◆ ABOUT THIS EXERCISE ◆
Your task is to repeat exactly the lines below between the line holding "Fixpoint len (s" and the line holding "let n := byte c in", inclusive, and only those.
══ RECORDED DATA ══
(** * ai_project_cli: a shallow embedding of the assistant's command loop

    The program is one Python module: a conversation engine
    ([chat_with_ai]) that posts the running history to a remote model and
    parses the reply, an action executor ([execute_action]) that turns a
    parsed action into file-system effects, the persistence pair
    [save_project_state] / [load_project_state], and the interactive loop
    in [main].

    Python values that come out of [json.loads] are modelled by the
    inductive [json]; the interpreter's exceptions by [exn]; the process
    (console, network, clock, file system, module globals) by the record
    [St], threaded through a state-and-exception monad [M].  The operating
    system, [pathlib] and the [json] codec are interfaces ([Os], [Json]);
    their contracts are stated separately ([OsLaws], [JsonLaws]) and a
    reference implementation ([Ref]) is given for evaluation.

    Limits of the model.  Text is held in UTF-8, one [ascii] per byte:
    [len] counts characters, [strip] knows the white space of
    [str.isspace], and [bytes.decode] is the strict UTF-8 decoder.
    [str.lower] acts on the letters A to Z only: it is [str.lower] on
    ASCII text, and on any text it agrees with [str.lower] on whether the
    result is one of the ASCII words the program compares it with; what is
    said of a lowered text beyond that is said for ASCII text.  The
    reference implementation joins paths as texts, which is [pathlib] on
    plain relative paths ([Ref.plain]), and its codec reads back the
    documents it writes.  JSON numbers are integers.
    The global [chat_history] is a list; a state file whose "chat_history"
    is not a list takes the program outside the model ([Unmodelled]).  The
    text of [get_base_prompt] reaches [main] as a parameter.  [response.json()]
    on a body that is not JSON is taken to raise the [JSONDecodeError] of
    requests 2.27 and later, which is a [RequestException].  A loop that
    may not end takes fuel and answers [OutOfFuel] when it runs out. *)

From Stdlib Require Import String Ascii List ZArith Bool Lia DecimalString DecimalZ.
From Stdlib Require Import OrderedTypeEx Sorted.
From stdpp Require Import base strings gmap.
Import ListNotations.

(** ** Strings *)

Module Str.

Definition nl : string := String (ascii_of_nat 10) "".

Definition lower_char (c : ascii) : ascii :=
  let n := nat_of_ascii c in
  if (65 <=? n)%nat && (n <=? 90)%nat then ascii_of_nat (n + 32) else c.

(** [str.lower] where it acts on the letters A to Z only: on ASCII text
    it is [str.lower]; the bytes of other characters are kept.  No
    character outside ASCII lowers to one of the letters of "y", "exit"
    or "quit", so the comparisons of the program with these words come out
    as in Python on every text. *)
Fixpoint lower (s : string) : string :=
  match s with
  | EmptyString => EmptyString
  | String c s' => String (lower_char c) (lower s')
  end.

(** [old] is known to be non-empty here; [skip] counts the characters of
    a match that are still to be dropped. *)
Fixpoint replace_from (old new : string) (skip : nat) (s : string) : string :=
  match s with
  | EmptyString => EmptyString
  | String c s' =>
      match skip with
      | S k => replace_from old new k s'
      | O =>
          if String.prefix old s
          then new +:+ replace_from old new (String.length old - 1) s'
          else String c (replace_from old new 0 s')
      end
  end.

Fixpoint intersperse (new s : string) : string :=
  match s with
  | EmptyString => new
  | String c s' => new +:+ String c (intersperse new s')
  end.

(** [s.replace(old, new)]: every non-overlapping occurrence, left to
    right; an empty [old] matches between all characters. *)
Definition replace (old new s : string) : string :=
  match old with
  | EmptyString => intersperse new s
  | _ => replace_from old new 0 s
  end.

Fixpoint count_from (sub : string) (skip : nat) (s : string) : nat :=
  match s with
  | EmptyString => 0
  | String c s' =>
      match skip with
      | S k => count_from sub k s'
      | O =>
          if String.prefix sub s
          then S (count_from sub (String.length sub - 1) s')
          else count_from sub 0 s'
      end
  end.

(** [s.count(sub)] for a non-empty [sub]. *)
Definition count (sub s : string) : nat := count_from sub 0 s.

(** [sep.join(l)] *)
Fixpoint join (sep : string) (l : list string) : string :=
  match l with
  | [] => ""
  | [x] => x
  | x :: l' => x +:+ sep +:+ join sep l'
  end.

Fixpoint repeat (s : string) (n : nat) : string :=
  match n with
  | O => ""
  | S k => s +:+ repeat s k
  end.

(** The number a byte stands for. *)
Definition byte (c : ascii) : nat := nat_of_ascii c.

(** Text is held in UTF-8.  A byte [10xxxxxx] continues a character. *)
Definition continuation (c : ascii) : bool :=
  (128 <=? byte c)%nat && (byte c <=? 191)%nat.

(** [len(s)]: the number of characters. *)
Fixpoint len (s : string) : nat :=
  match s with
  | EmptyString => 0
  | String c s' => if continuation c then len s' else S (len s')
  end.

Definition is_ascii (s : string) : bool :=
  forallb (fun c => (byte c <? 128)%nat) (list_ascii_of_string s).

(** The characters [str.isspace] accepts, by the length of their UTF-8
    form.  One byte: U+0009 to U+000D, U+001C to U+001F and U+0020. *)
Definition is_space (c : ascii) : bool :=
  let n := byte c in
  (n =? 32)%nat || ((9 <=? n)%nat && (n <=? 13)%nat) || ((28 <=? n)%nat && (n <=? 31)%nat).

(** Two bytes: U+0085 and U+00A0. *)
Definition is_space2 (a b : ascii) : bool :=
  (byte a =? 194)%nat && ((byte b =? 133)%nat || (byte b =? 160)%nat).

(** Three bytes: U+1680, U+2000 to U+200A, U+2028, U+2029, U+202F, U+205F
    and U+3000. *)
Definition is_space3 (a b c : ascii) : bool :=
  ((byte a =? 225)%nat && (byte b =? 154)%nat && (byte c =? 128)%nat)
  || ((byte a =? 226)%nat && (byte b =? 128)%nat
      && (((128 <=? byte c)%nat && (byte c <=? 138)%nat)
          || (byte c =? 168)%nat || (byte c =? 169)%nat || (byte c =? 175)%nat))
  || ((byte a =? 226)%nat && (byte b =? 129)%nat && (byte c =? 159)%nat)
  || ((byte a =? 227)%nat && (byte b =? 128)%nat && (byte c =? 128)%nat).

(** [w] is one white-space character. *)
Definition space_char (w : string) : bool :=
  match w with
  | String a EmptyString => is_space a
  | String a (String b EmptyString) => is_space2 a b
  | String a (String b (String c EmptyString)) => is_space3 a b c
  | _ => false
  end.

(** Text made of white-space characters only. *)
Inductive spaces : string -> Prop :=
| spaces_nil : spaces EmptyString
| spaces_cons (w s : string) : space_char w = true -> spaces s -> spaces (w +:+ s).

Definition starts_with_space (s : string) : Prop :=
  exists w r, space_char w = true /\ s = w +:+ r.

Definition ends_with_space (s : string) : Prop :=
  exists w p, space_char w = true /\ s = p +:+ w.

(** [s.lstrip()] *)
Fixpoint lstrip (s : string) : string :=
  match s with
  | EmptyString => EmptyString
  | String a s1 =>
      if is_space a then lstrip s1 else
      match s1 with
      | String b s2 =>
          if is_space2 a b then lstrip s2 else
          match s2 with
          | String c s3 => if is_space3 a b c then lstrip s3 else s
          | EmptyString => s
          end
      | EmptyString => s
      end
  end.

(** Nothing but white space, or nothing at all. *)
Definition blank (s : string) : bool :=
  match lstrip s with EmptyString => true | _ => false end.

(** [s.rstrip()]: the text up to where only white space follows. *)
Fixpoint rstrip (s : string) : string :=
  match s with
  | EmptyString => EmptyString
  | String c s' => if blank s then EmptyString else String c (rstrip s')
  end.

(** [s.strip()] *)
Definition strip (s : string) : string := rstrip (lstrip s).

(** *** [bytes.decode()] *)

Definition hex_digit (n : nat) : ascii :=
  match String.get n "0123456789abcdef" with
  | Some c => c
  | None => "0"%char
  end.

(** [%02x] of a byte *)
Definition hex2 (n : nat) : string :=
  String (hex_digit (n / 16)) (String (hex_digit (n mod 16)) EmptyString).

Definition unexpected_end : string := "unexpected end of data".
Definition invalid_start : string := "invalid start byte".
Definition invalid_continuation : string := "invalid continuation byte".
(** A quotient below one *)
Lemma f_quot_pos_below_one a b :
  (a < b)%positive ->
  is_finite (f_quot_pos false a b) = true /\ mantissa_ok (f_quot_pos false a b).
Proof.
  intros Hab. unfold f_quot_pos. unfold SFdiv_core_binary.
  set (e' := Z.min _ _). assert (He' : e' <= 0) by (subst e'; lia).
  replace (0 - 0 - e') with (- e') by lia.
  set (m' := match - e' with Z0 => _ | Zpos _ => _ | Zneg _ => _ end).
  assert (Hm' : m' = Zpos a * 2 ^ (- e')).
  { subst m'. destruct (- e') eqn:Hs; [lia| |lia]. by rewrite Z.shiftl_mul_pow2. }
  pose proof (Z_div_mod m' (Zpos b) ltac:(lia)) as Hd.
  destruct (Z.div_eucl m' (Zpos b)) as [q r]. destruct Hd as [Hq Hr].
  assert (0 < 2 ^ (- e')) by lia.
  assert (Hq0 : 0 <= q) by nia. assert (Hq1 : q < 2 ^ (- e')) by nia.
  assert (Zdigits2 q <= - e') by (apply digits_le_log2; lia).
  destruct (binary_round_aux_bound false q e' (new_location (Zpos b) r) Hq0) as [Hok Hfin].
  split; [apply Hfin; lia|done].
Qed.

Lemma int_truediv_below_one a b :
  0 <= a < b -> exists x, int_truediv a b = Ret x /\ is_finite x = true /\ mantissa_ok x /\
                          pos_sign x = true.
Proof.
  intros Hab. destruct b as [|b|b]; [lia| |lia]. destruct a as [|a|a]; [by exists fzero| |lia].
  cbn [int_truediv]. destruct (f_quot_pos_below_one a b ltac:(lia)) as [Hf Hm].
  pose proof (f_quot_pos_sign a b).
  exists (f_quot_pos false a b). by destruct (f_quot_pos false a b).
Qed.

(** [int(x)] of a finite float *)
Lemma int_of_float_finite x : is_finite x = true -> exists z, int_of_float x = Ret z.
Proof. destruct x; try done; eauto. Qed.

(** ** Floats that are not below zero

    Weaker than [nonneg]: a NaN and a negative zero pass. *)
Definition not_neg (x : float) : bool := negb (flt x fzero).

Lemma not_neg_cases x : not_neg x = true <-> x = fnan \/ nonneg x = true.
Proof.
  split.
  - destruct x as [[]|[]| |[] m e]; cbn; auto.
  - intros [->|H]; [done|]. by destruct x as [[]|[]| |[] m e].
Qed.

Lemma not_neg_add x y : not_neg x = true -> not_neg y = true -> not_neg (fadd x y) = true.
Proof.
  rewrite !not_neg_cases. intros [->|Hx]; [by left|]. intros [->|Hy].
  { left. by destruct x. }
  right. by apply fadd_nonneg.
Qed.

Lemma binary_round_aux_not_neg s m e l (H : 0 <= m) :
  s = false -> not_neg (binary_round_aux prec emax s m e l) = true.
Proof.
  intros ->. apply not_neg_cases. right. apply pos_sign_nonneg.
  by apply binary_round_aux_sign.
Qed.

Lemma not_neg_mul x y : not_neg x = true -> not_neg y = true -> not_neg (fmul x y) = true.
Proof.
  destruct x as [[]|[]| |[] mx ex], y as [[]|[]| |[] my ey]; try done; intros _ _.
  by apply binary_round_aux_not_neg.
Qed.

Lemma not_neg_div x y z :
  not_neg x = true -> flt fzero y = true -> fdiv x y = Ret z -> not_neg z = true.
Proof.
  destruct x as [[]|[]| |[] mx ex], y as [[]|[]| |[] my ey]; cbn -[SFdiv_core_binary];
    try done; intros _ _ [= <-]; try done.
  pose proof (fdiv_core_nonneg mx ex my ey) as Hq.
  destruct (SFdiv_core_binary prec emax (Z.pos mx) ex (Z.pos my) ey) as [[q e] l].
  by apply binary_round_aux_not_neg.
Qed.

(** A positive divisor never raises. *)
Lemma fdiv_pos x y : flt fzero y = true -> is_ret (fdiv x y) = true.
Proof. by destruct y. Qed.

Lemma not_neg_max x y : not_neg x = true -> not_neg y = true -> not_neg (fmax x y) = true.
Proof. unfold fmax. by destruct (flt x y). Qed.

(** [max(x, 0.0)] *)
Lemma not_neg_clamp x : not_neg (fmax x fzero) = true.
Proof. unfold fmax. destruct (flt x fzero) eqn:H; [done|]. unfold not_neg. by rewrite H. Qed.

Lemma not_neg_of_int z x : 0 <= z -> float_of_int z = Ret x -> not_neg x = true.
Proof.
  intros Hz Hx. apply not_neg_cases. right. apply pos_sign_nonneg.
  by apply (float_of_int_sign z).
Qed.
═══
══ RECORDED DATA ══
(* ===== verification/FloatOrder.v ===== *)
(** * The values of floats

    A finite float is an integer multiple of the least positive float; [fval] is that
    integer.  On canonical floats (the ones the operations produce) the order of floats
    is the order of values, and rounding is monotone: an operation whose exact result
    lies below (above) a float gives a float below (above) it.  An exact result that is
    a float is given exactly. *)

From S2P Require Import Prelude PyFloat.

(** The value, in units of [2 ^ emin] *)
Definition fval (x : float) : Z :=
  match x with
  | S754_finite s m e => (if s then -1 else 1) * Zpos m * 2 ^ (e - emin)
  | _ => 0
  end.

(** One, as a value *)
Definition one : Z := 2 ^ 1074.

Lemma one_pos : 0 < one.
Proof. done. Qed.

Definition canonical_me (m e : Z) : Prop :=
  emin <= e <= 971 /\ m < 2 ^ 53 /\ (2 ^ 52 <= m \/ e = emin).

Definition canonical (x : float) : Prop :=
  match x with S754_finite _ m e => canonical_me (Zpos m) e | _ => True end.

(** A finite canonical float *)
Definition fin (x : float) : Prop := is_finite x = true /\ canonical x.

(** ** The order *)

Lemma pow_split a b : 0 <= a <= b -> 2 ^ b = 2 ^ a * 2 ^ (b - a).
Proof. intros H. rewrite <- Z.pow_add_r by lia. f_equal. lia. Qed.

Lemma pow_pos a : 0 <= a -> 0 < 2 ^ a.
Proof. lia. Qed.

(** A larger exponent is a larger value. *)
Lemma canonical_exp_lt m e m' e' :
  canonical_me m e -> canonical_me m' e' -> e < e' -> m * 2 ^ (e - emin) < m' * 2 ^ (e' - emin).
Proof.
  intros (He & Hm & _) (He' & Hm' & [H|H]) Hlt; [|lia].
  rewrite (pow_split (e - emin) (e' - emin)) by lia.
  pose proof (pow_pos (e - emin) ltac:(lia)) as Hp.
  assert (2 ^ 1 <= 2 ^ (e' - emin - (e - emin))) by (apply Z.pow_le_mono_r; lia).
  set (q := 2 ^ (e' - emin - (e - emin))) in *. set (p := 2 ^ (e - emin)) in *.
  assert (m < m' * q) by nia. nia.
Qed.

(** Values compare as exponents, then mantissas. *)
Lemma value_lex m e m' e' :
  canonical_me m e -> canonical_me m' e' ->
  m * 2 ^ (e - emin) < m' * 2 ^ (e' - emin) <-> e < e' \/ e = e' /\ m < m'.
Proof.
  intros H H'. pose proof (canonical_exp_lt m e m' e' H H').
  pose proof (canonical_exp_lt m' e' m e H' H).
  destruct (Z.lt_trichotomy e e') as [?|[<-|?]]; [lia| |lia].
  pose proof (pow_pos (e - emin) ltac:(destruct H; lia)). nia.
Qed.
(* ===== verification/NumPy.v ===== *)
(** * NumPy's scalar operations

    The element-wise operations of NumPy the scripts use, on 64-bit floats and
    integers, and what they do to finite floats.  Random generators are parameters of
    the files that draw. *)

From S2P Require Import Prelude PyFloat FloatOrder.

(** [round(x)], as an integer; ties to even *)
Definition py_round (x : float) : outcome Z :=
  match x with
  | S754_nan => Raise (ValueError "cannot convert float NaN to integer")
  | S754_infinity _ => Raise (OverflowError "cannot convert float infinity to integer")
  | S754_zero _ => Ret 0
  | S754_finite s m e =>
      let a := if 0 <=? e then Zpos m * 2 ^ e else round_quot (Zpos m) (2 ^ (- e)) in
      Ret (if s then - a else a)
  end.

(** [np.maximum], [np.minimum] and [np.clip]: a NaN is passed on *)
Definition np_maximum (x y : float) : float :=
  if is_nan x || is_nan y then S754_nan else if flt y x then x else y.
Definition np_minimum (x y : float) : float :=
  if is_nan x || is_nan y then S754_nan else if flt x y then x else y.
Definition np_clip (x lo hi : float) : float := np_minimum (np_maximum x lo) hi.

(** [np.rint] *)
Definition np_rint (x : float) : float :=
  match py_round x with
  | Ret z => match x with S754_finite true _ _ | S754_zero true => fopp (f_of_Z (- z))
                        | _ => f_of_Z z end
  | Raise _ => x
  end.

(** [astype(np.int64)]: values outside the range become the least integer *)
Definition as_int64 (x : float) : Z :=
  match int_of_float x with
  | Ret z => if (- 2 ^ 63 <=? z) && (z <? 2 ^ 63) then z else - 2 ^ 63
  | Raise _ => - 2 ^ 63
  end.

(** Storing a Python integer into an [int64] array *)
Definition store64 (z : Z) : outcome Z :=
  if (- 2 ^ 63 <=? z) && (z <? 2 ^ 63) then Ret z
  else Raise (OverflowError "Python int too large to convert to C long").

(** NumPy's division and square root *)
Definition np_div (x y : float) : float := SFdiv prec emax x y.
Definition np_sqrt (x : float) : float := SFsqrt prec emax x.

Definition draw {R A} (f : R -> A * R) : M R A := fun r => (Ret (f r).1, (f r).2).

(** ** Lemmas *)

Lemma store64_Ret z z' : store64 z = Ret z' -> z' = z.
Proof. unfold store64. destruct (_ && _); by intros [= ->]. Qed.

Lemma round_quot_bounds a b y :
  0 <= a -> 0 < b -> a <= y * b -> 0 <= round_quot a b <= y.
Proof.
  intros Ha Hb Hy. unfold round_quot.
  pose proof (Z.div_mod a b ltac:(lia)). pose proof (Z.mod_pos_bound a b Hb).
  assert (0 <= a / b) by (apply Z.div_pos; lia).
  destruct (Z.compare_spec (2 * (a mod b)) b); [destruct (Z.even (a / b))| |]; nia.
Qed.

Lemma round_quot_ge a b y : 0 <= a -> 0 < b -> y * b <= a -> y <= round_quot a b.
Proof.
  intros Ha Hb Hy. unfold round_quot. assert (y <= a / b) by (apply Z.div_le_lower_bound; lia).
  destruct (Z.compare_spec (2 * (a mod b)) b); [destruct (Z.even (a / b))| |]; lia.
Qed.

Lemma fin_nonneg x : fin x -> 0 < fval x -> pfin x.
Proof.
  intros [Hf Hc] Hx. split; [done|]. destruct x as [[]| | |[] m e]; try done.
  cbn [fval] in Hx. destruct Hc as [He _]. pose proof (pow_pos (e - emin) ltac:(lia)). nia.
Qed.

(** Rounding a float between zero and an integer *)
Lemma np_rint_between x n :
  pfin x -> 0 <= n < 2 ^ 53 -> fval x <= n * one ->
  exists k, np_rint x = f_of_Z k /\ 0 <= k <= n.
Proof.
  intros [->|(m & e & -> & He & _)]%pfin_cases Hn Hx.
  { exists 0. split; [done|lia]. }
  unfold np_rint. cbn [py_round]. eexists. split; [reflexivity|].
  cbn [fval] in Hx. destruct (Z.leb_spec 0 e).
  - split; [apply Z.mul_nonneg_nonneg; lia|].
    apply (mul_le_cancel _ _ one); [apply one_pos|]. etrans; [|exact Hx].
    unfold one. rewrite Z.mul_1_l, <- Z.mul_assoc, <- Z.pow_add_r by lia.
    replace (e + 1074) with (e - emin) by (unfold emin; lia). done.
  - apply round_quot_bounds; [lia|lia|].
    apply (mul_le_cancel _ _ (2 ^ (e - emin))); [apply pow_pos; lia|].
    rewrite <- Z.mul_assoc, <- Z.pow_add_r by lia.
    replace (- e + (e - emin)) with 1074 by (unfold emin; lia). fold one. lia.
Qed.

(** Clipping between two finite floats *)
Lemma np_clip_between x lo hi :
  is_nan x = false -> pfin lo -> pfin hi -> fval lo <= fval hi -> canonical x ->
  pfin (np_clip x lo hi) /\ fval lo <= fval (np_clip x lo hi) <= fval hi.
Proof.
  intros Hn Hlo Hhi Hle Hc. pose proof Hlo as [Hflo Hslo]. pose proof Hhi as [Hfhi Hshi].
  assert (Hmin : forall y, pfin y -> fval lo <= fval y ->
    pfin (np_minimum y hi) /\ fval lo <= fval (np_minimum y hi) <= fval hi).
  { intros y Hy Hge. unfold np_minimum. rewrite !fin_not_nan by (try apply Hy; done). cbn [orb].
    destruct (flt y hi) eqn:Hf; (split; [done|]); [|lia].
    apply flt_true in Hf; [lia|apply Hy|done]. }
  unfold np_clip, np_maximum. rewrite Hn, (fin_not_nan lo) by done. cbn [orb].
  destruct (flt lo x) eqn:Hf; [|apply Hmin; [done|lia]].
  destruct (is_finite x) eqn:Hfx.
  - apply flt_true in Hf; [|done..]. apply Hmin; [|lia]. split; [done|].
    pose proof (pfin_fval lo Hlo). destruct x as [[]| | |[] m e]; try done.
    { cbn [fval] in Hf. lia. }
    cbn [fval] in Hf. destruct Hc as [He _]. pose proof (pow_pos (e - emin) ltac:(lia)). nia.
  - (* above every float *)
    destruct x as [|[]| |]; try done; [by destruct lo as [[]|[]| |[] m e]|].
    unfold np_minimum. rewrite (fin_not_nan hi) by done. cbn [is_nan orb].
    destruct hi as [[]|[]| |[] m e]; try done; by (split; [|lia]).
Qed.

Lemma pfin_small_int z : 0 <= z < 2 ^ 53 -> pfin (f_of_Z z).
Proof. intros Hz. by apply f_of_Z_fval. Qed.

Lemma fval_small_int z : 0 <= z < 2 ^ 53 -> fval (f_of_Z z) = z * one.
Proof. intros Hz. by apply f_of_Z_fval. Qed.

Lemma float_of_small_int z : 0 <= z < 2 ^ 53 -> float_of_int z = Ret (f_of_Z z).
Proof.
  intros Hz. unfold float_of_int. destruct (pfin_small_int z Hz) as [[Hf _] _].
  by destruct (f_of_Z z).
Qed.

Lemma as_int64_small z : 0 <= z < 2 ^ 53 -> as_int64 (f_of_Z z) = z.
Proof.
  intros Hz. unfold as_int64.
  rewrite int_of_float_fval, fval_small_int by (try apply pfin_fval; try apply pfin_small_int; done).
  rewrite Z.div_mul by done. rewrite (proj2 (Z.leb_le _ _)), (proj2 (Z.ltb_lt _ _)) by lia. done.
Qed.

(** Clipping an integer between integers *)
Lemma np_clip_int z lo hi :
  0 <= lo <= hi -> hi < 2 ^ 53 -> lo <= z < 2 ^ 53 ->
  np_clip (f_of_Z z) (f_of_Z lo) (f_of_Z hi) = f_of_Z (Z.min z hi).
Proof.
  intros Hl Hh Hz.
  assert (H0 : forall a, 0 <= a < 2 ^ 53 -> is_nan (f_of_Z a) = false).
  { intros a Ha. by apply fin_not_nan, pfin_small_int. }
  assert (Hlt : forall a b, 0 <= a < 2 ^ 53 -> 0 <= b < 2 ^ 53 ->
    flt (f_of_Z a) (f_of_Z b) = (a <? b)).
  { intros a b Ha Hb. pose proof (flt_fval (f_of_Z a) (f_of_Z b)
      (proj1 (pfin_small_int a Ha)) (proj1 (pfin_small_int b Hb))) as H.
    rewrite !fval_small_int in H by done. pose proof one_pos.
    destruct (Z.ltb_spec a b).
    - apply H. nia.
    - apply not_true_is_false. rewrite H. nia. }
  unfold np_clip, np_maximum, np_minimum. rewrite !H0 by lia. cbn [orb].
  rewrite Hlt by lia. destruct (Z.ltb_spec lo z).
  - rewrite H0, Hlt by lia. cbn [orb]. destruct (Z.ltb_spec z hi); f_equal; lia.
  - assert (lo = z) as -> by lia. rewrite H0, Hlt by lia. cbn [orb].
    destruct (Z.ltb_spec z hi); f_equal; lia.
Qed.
═══
◆ RESPONSE BOX ◆
Fixpoint len (s : string) : nat :=
  match s with
  | EmptyString => 0
  | String c s' => if continuation c then len s' else S (len s')
  end.

Definition is_ascii (s : string) : bool :=
  forallb (fun c => (byte c <? 128)%nat) (list_ascii_of_string s).

(** The characters [str.isspace] accepts, by the length of their UTF-8
    form.  One byte: U+0009 to U+000D, U+001C to U+001F and U+0020. *)
Definition is_space (c : ascii) : bool :=
  let n := byte c in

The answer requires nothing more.